Passate in rassegna le diverse nozioni di sincretismo, ricalcate sui diversi modi in cui due culture o religioni entrano in contatto e reagiscono (addizione, accomodamento, mescolanza, concordismo, traduzione), lo si prende come fenomeno di rifusione: «una religione si apre alle differenti espressioni religiose, le assimila, le reinterpreta, le rifonde a partire dai criteri della sua propria identità» (158). In sintonia col saggio precedente, s’illustra la straordinaria attitudine del cristianesimo al “sincretico”, all’assunzione cioè e alla rifusione delle culture religiose: da quella ebraica a quella greco-latina, a quella germanica ecc. L’analisi porta ad asserire l’universalità della salvezza nelle molteplicità delle sue realizzazioni storiche e geografiche, la distinzione tra fede e religione (la prima s’incarna, assume, purifica e giudica la seconda), la cattolicità come identità nella pluralità. «Appartiene alla cattolicità della chiesa di potersi incarnare, senza perdere la sua identità, nelle differenti culture. Essere cattolico non significa espandere il sistema ecclesiastico, ma poter vivere e testimoniare la stessa fede in Gesù Cristo salvatore e liberatore dall’interno di una cultura determinata» (169).

Sopraffatte dal cattolicesimo coloniale, in Brasile vivono tradizioni religiose indigene e africane che reclamano il proprio diritto di offrire mediazione alla fede cristiana in un arricchimento della cattolicità nel cattolicesimo (171, 175, 180). Due criteri per discernere la legittímità cristiana del «sincretismo»: a) il culto dello Spirito non del rito (superamento dell’idolatria); b) la conversione etica e l’apertura verso il prossimo: «la violazione del diritto sacro dell’uomo include la violazione del diritto sacrosanto di Dio» (181). «Da qui si comprende come il futuro del cristianesimo in Brasile si trovi subordinato alla sua capacità più o meno grande di formulare un nuovo sincretísmo. La sua attuale espressione culturale, nei quadri della cultura greco-romano-germaníca, appartiene alla gloria del passato. E tutto sta a indicare che essa sarà definievamente superata dalla nuova cultura che sta affiorando tra noi» (182).
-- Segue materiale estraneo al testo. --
(* ===== verification/Network.v ===== *)
(** * Gossip: vm/network.go

    [connected] says whether the node has an app sender; the messages handed to
    it are kept in [pn_sent]. *)

From S2P Require Import Prelude External GoStd Heap TData Builder Keys Storage Genesis.
From S2P Require Import SamaState Users Tx TypedTx Activity Block Mempool MempoolFacts VM.

(** [common.AppSender], and the codec at a slice of transactions. *)
Class AppSender := { SendAppGossip : bytes -> result unit }.
Class GossipCodec := { codec_gossip :: Codec (list (UnsignedTransaction * bytes)) }.

Record PushNetwork `{Cacher ID unit} := mkPushNetwork {
  pn_gossipedTxs : Cache_t ID unit;
  pn_sent : list bytes
}.
Arguments PushNetwork {_}.
Arguments mkPushNetwork {_}.
Definition gossipedTxsLRUSize : Z := 512.

Section network.
Context `{Database} `{Cacher Address UserMeta} `{Cacher ID block_loc} `{Cacher ID unit}.
Context `{Ethereum} `{EthMath} `{GoRuntime} `{ChainCodecs} `{TxCodec} `{BlockCodec} `{GossipCodec}.
Context `{AppSender}.
Variable (connected : bool).

Definition NewPushNetwork : PushNetwork := mkPushNetwork cache_New [].

Definition sendTxs (txs : list Transaction) : M (VM * PushNetwork) unit :=
  if bool_decide (length txs = 0%nat) then ret tt
  else
    let! b := lift (Marshal (tx_wire <$> txs)) in
    modify (fun p => (p.1, mkPushNetwork (pn_gossipedTxs p.2) (pn_sent p.2 ++ [b]))) ;;;
    lift (SendAppGossip b).

Definition gossiped (id : ID) : M (VM * PushNetwork) bool := fun p =>
  let '(c, hit) := cache_Get (pn_gossipedTxs p.2) id in
  ((p.1, mkPushNetwork c (pn_sent p.2)), Ok (bool_decide (is_Some hit))).
Definition mark_gossiped (id : ID) : M (VM * PushNetwork) unit :=
  modify (fun p => (p.1, mkPushNetwork (cache_Put (pn_gossipedTxs p.2) id tt) (pn_sent p.2))).

Fixpoint new_to_gossip (newTxs : list Transaction) : M (VM * PushNetwork) (list Transaction) :=
  match newTxs with
  | [] => ret []
  | tx :: newTxs' =>
      let! exists_ := gossiped (tx_id tx) in
      if exists_ : bool then new_to_gossip newTxs'
      else
        mark_gossiped (tx_id tx) ;;;
        let! rest := new_to_gossip newTxs' in
        ret (tx :: rest)
  end.
Definition GossipNewTxs (newTxs : list Transaction) : M (VM * PushNetwork) unit :=
  if negb connected then ret tt
  else let! txs := new_to_gossip newTxs in sendTxs txs.

(** Every pass takes a transaction out of the mempool. *)
Fixpoint regossip_loop (fuel : nat) (g : Genesis) (txs : list Transaction) (units : Z) :
    M (VM * PushNetwork) (list Transaction) :=
  let! len := gets (fun p => Mempool_Len (vm_mempool p.1)) in
  if bool_decide (len = 0%nat) || (Genesis_TargetBlockSize g <=? units) then ret txs
  else
    match fuel with
    | O => panics OutOfFuel
    | S fuel' =>
        let! popped := zoom (zoom PopMax) in
        match popped.1 with
        | None => panics NilDereference
        | Some tx =>
            mark_gossiped (tx_id tx) ;;;
            let! load := lift_outcome (LoadUnits (tx_Unsigned tx) g) in
            regossip_loop fuel' g (txs ++ [tx]) (units +u load)
        end
    end.
Definition RegossipTxs : M (VM * PushNetwork) unit :=
  if negb connected then ret tt
  else
    let! len := gets (fun p => Mempool_Len (vm_mempool p.1)) in
    let! g := gets (fun p => vm_genesis p.1) in
    let! txs := regossip_loop len g [] 0 in
    sendTxs txs.

(** A tick of the gossip loop of the builder. *)
Definition gossip_tick : M (VM * PushNetwork) (result unit) :=
  let! g := gets (fun p => vm_genesis p.1) in
  let! newTxs := zoom (zoom (NewTxs (Genesis_TargetBlockSize g))) in
  attempt (GossipNewTxs newTxs).

(** Messages that do not parse, and transactions that are refused, are dropped. *)
Definition AppGossip (msg : bytes) : M VM unit :=
  match Unmarshal msg with
  | inl _ => ret tt
  | inr txs => let! _ := Submit (wire_tx <$> txs) in ret tt
  end.

(** ** Regossip forgets *)

Definition net_pool (p : VM * PushNetwork) : gmap ID Transaction := pool (vm_mempool p.1).
Definition net_len (p : VM * PushNetwork) : nat := Mempool_Len (vm_mempool p.1).

Lemma regossip_pass p :
  mempool_sync (vm_mempool p.1) -> net_len p <> 0%nat ->
  exists p' tx, zoom (zoom PopMax) p = (p', Ok (Some tx, price tx)) /\
    mempool_sync (vm_mempool p'.1) /\ net_pool p !! tx_id tx = Some tx /\
    net_pool p' = delete (tx_id tx) (net_pool p) /\ p'.2 = p.2 /\ S (net_len p') = net_len p.
Proof.
  intros Hm Hlen. assert (pool (vm_mempool p.1) <> ∅) as Hne.
  { intros Hempty. unfold net_len in Hlen. rewrite <- pool_size, Hempty, map_size_empty in Hlen by done. done. }
  destruct (PopMax_run _ Hm Hne) as (m' & tx & Hrun & Hmax & Hm' & Hpool & _).
  exists ((put_mempool m' p.1), p.2), tx. split_and!; [|done|apply Hmax|done|done|].
  - unfold zoom. cbn [view lens_fst lens_mempool fst]. by rewrite Hrun.
  - unfold net_len. cbn [fst]. change (vm_mempool (put_mempool m' p.1)) with m'.
    rewrite <- !pool_size, Hpool by done.
    rewrite map_size_delete_Some by (exists tx; apply Hmax). apply map_size_non_empty_iff in Hne. lia.
Qed.

Lemma regossip_loop_run fuel g txs units p :
  Genesis_ValueUnitSize g <> 0 -> is_u64 (Genesis_BaseTxUnits g) ->
  mempool_sync (vm_mempool p.1) -> (net_len p <= fuel)%nat ->
  exists p' sent, regossip_loop fuel g txs units p = (p', Ok (txs ++ sent)) /\
    mempool_sync (vm_mempool p'.1) /\
    (forall tx, tx ∈ sent -> net_pool p !! tx_id tx = Some tx /\ net_pool p' !! tx_id tx = None) /\
    (forall id tx, net_pool p !! id = Some tx -> tx ∈ sent \/ net_pool p' !! id = Some tx) /\
    net_pool p' ⊆ net_pool p /\
    (sent = [] -> net_len p = 0%nat \/ Genesis_TargetBlockSize g <= units).
Proof.
  intros Hv Hb. revert txs units p. induction fuel as [|fuel IH]; intros txs units p Hm Hlen.
  all: cbn [regossip_loop]; unfold gets, bind at 1; fold (net_len p).
  { assert (net_len p = 0%nat) as Hz by lia. rewrite Hz. rewrite bool_decide_eq_true_2 by done.
    exists p, []. rewrite app_nil_r. split_and!; [done|done|by intros ? ?%elem_of_nil|auto|done|auto]. }
  destruct (bool_decide (net_len p = 0%nat) || (Genesis_TargetBlockSize g <=? units)) eqn:Hstop.
  { exists p, []. rewrite app_nil_r. split_and!; [done|done|by intros ? ?%elem_of_nil|auto|done|].
    intros _. apply orb_true_iff in Hstop as [Hz%bool_decide_eq_true|Hu%Z.leb_le]; auto. }
  apply orb_false_iff in Hstop as [Hz%bool_decide_eq_false Hu%Z.leb_gt].
  destruct (regossip_pass p Hm Hz) as (p1 & tx & Hpop & Hm1 & Htx & Hp1 & _ & Hl1).
  rewrite (bind_run _ _ _ _ _ Hpop). cbn [fst]. unfold mark_gossiped, modify, bind at 1.
  set (p2 := (p1.1, _)). destruct (LoadUnits_ok g (tx_Unsigned tx) Hv Hb) as (z & Hload & _).
  unfold lift_outcome, bind at 1. rewrite Hload.
  destruct (IH (txs ++ [tx]) (units +u z) p2 Hm1) as (p' & sent & Hrun & Hm' & Hsent & Hall & Hsub & _).
  { unfold net_len in *. cbn [p2 fst]. lia. }
  assert (net_pool p2 = delete (tx_id tx) (net_pool p)) as Hp2 by done. rewrite Hp2 in *.
  exists p', (tx :: sent). rewrite <- app_assoc in Hrun. split_and!; [done|done| | | |done].
  - intros x [->|Hx]%elem_of_cons.
    + split; [done|]. apply eq_None_not_Some. intros [y Hy]. eapply lookup_weaken in Hy; [|done].
      by rewrite lookup_delete_eq in Hy.
    + destruct (Hsent x Hx) as [Hin Hout]. split; [|done]. by apply lookup_delete_Some in Hin as [_ ?].
  - intros id x Hx. destruct (decide (id = tx_id tx)) as [->|Hne]; [left; rewrite elem_of_cons; left; congruence|].
    destruct (Hall id x) as [?|?]; [by rewrite lookup_delete_ne by done|left; by right|by right].
  - etrans; [done|apply delete_subseteq].
Qed.

(** Gossiping the pending transactions again takes them out of the mempool of
    the node that holds them: what has been put into the message is gone, and
    unless the mempool was empty something has. *)
Theorem regossip_forgets v n :
  connected = true -> mempool_sync (vm_mempool v) -> net_len (v, n) <> 0%nat ->
  Genesis_ValueUnitSize (vm_genesis v) <> 0 -> is_u64 (Genesis_BaseTxUnits (vm_genesis v)) ->
  0 < Genesis_TargetBlockSize (vm_genesis v) ->
  exists v' n1 sent, RegossipTxs (v, n) = sendTxs sent (v', n1) /\ sent <> [] /\
    forall tx, tx ∈ sent -> pool (vm_mempool v) !! tx_id tx = Some tx /\
      pool (vm_mempool (RegossipTxs (v, n)).1.1) !! tx_id tx = None.
Proof.
  intros Hc Hm Hlen Hv Hb Ht. unfold RegossipTxs. rewrite Hc. cbn [negb].
  unfold gets, bind at 1 2 4 5. cbn [fst].
  destruct (regossip_loop_run (net_len (v, n)) (vm_genesis v) [] 0 (v, n) Hv Hb Hm (le_n _))
    as ([v' n1] & sent & Hrun & _ & Hsent & _ & _ & Hsome).
  fold (net_len (v, n)). rewrite !(bind_run _ _ _ _ _ Hrun). cbn [app].
  exists v', n1, sent. split; [done|]. split.
  { intros Hnil. destruct (Hsome Hnil); [done|lia]. }
  intros tx Htx. destruct (Hsent tx Htx) as [Hin Hout]. split; [done|].
  replace ((sendTxs sent (v', n1)).1.1) with v'; [done|].
  unfold sendTxs. case_bool_decide; [done|]. unfold lift, bind, modify.
  by destruct (Marshal _).
Qed.
End network.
c. 8 - Caratteristiche della chiesa in una società classista

c. 9 - La comunità ecclesiale di base: il minimo del minimo

c. 10 - Le ecclesiologie soggíacenti alle comunità di base

A partire da un’esperienza di chiesa latinamericana fortemente vitalizzata da spessi strati popolari, da intensa partecipazione laicale e da numerosissime comunità di base (70 mila nel solo Brasile) - quest’ultnne descritte nel c. 9, pp. 211-19 - ci si domanda quali siano le caratterístiche della chiesa (note o proprietà: unità, santità, cattolicità, apostolicità, romanità) inserita in una società classista; o come intendere la chiesa situata all’interno di una società classista.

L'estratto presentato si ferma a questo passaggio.